Next steps for distinguishability measure

Post date: Oct 7, 2012 10:14:57 PM

According to the draft for INFORMS 2012, the followings are what we should pursue further (beyond the scope of INFORMS presentation though).

Improve robustness of pair-wise t-test in distinguishability measure

Since we use only 10 examples for pair-wise t-test, the estimation is arguably not very stable. (Practically it requires >30 examples) So, we might consider including the 1-degree neighbors n(A) of the voxel of interest, A, to increase the robustness. However, the beta coefficients from n(A) are known to correlate with ones from A, that violate the t-test assumption that examples for each distribution are iid. Nevertheless, this approach is worth trying, and the issue can be addressed as a drawback.

Informative brain regions outside VTC found by distinguishability measure

In figure 7 of the draft, there are informative brain regions outside VTC found by distinguishability measure. What regions are they? [Sonya has a plan for this. Thanks! ]

Consistency of atlas and functional brain clustering

Mapping the anatomical brain map (atlas) to the clusters found by spectral clustering+CD.

[Sonya will provide the masks of the subregions in the VTC, thanks a million!]

After that, we can use Jaccard index to calculate the consistency numerically.

A problem, though, is visualizing the clusters on the 3D brain is hard to understand. So, we might need to unfold from 3D to 2D.

Find functional boundaries invariant to the stimuli (and the subjects too?)
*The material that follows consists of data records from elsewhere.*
(** C8, as the program has it.  The fetch raises exactly when no response
    comes back, or the status is not 200, or the body is not JSON, or the
    decoded body cannot be iterated (it is [None], a Boolean or a number), or
    one of the things it iterates over does not parse.  On a status other
    than 200 with a body that is JSON the error is the [ValueError] with the
    status and the decoded body.  On a status 200 with a JSON array for a body
    an error is the one that parsing a record raised, handed on unchanged.  A
    record that is an object whose [startTimestamp] is a string parses as
    [strptime] reads that string in the format ["%Y-%m-%dT%H:%M"], and fails
    with the [ValueError] of [strptime] when it does not.  In every case
    exactly one request was made: nothing is retried. *)
Theorem C8_fetch_raises_iff location_id limit w :
  (is_ok (get_timeslots_for_location_id location_id limit w).1 = false ↔
     remote w (requests_made w) (TIMESLOT_URL limit location_id) = None ∨
     ∃ resp,
       remote w (requests_made w) (TIMESLOT_URL limit location_id)
         = Some resp ∧
       (status_code resp ≠ 200 ∨ body resp = None ∨
        ∃ doc, body resp = Some doc ∧
          (doc = VNone ∨ (∃ b, doc = VBool b) ∨ (∃ n, doc = VInt n) ∨
           ∃ records record,
             iterate doc = Ok records ∧ record ∈ records ∧
             is_ok (parse_timeslot_datetime record) = false))) ∧
  (∀ resp doc,
     remote w (requests_made w) (TIMESLOT_URL limit location_id) = Some resp →
     status_code resp ≠ 200 → body resp = Some doc →
     (get_timeslots_for_location_id location_id limit w).1
       = Raise (ValueError (NonSuccess (status_code resp) doc))) ∧
  (∀ resp records e,
     remote w (requests_made w) (TIMESLOT_URL limit location_id) = Some resp →
     status_code resp = 200 → body resp = Some (VList records) →
     (get_timeslots_for_location_id location_id limit w).1 = Raise e →
     ∃ record, record ∈ records ∧ parse_timeslot_datetime record = Raise e) ∧
  (∀ fields stamp,
     fields !! "startTimestamp" = Some (VStr stamp) →
     parse_timeslot_datetime (VDict fields)
       = strptime stamp "%Y-%m-%dT%H:%M" ∧
     ∀ e, parse_timeslot_datetime (VDict fields) = Raise e →
          ∃ why, e = ValueError why) ∧
  (get_timeslots_for_location_id location_id limit w).2
    = requested (TIMESLOT_URL limit location_id) w.
Proof.
  rewrite get_timeslots_for_location_id_run. simpl.
  set (reply := remote w (requests_made w) (TIMESLOT_URL limit location_id)).
  split; [|split; [|split; [|split]]]; [| | | |done].
  - destruct (answer reply) as [doc|e] eqn:Hanswer; simpl.
    + assert (Hok : is_ok (answer reply) = true) by by rewrite Hanswer.
      destruct reply as [resp|]; [|done]. unfold answer, json in Hanswer.
      destruct (body resp) as [doc'|] eqn:Hbody; [|done]. simpl in Hanswer.
      case_bool_decide as Hs; [done|]. injection Hanswer as ->.
      assert (Hstatus : status_code resp = 200)
        by (destruct (decide (status_code resp = 200)); done).
      destruct (iterate doc) as [records|e] eqn:Hit; simpl.
      * destruct (mapM parse_timeslot_datetime records) as [ts|e] eqn:Hp;
          simpl.
        -- split; [done|].
           intros [?|(r & [= <-] & [?|[?|(d & Hd & Hbad)]])];
             [done|done|congruence|].
           rewrite Hbody in Hd. injection Hd as <-.
           destruct Hbad as [->|[[b ->]|[[n ->]|(rs & record & Hrs & Hin & Hr)]]];
             try done.
           rewrite Hit in Hrs. injection Hrs as <-.
           assert (Hall : is_ok (mapM parse_timeslot_datetime records) = true)
             by by rewrite Hp.
           rewrite mapM_is_ok in Hall. by rewrite (Hall record Hin) in Hr.
        -- split; [|done]. intros _. right. exists resp. split; [done|].
           right. right. exists doc. split; [done|].
           apply mapM_Raise in Hp as (record & Hin & Hr).
           right. right. right. exists records, record.
           split; [done|]. split; [done|]. by rewrite Hr.
      * split; [|done]. intros _. right. exists resp. split; [done|].
        right. right. exists doc. split; [done|].
        assert (Hbad : is_ok (iterate doc) = false) by by rewrite Hit.
        apply iterate_raises in Hbad as [?|[?|?]]; auto.
    + split; [|done]. intros _.
      assert (Hbad : is_ok (answer reply) = false) by by rewrite Hanswer.
      apply answer_raises in Hbad as [?|(resp & ? & [?|?])]; [by left|..];
        right; exists resp; auto.
  - intros resp doc -> Hs Hbody. unfold answer, json. rewrite Hbody. simpl.
    by rewrite bool_decide_true.
  - intros resp records e -> Hs Hbody.
    rewrite (answer_success _ (VList records) Hs)
      by (unfold json; by rewrite Hbody).
    simpl. destruct (mapM parse_timeslot_datetime records) as [ts|e'] eqn:Hp;
      [done|].
    intros [= ->]. by apply mapM_Raise.
  - intros fields stamp Hstamp.
    pose proof (parse_timeslot_datetime_cases (VDict fields)) as Hcases.
    simpl in Hcases. rewrite Hstamp in Hcases. split; [done|]. rewrite Hcases.
    apply strptime_raises_ValueError.
Qed.

(** ** The notification text *)

Lemma for_items_cons location_mapping location_id timeslots rest texts :
  for_items location_mapping ((location_id, timeslots) :: rest) texts =
  if bool_decide (0 < length timeslots)%nat then
    match location_text location_mapping location_id timeslots with
    | Ok text => for_items location_mapping rest (texts ++ [text])
    | Raise e => Raise e
    end
  else for_items location_mapping rest texts.
Proof. reflexivity. Qed.

Lemma length_pos_ne_nil {A} (l : list A) : (0 < length l)%nat ↔ l ≠ [].
Proof. destruct l; simpl; split; (done || lia). Qed.

Lemma location_text_raises location_mapping location_id timeslots e :
  location_text location_mapping location_id timeslots = Raise e ↔
  location_mapping !! location_id = None ∧ e = KeyError (VInt location_id).
Proof.
  unfold location_text, label_of.
  destruct (location_mapping !! location_id); simpl.
  - split; [done|by intros [? _]].
  - split; [by intros [= <-]|by intros [_ ->]].
Qed.

(** Locations without timeslots leave the texts as they are. *)
Lemma for_items_all_empty location_mapping all_timeslots texts :
  (∀ location_id timeslots,
     (location_id, timeslots) ∈ all_timeslots → timeslots = []) →
  for_items location_mapping all_timeslots texts = Ok texts.
Proof.
  induction all_timeslots as [|[location_id timeslots] rest IH]; intros Hall;
    [done|].
  rewrite for_items_cons, (Hall location_id timeslots) by by left.
  simpl. apply IH. intros ???. eapply Hall. by right.
Qed.

Lemma for_items_raises location_mapping all_timeslots texts e :
  for_items location_mapping all_timeslots texts = Raise e →
  ∃ location_id timeslots,
    (location_id, timeslots) ∈ all_timeslots ∧ timeslots ≠ [] ∧
    location_mapping !! location_id = None ∧ e = KeyError (VInt location_id).
Proof.
  revert texts.
  induction all_timeslots as [|[location_id timeslots] rest IH]; intros texts;
    [done|].
  rewrite for_items_cons. case_bool_decide as Hlen.
  - destruct (location_text _ _ _) as [text|e'] eqn:Htext.
    + intros (i & ts & ? & ?)%IH. exists i, ts. split; [by right|done].
    + intros [= ->]. apply location_text_raises in Htext as [? ?].
      exists location_id, timeslots. rewrite <- length_pos_ne_nil.
      split; [by left|done].
  - intros (i & ts & ? & ?)%IH. exists i, ts. split; [by right|done].
Qed.

Lemma for_items_missing location_mapping all_timeslots texts :
  (∃ location_id timeslots,
     (location_id, timeslots) ∈ all_timeslots ∧ timeslots ≠ [] ∧
     location_mapping !! location_id = None) →
  is_ok (for_items location_mapping all_timeslots texts) = false.
Proof.
  revert texts.
  induction all_timeslots as [|[location_id timeslots] rest IH];
    intros texts (i & ts & Hin & Hne & Hmiss); [by apply elem_of_nil in Hin|].
  rewrite for_items_cons. apply elem_of_cons in Hin as [[= <- <-]|Hin].
  - rewrite bool_decide_true by by apply length_pos_ne_nil.
    unfold location_text, label_of. by rewrite Hmiss.
  - case_bool_decide; [destruct (location_text _ _ _); [|done]|];
      apply IH; eauto.
Qed.

Lemma for_items_agree m1 m2 all_timeslots texts :
  (∀ location_id timeslots,
     (location_id, timeslots) ∈ all_timeslots → timeslots ≠ [] →
     m1 !! location_id = m2 !! location_id) →
  for_items m1 all_timeslots texts = for_items m2 all_timeslots texts.
Proof.
  revert texts.
  induction all_timeslots as [|[location_id timeslots] rest IH];
    intros texts Hagree; [done|].
  assert (Hrest : ∀ texts', for_items m1 rest texts' = for_items m2 rest texts').
  { intros texts'. apply IH. intros ????. eapply Hagree; [by right|done]. }
  rewrite !for_items_cons. case_bool_decide as Hlen; [|done].
  unfold location_text, label_of.
  rewrite (Hagree location_id timeslots) by
    (by left || by apply length_pos_ne_nil).
  destruct (m2 !! location_id); simpl; [done|done].
Qed.

Lemma generate_notification_texts_raises location_mapping all_timeslots silent e :
  generate_notification_texts location_mapping all_timeslots silent = Raise e →
  for_items location_mapping all_timeslots [banner] = Raise e.
Proof.
  unfold generate_notification_texts.
  destruct (for_items _ _ _) as [texts|e']; simpl; [|done].
  case_bool_decide; [destruct silent|]; done.
Qed.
Since we have only 8 stimulus categories, I don't think that this 8 categories would provide sufficient information to cluster all major subregions in the VTC. On the contrary, the question we should ask would be:

"what regions can we discover from using 8 stimuli categories?" or

"is there any consistent boundaries across the different number of segments (5, 8, 12, ...)?"

Another good question would be: "Is there any boundary invariant to the stimuli?"

And if we start on multiple-subject test, it will be interesting to ask: "Is there any consistent boundary across subjects?"

Plot pair-wise distinguishability values pair by pair

For each pair of classes (i,j), we plot the pair-wise distinguishability values on the slice of the brain. So, we will have 7x7 triangle image matrix. For example, if we have 4 classes, we will have

     2     3     4    
1: (1,2) (1,3) (1,4)
2:       (2,3) (2,4)
3:             (3,4) 

We expect to see some trends for each class pair.

Plot the "class-maximally-separated" region on the bain

The CD for each voxel indicates how well the voxel can separate a particular class from the rest. In the figures on page 7, we have the biclustering result, and therefore we know which voxels tends to maximally separate which class(es). So, it is a very interesting idea to plot which regions in the brain perform best on separating which classes by plotting the peak of biclustering on the 3D brain so that we know what regions they are.

Individual class-pair separation on biclustering

Based on the same figure on the page7, we would like to show more details of the class-pair separation. To do so we will "zoom in" for each class (column) by insert the pair-wise distinguishability rather than the class-specific (which is the averaged class-pairwise). At the end, we will have the similar biclustering matrix of the size 577x56(=8x7). Note that we fix the same order of the voxels (row) and the class merged (column) This visualization would give a good idea on how individual class-pair is separated.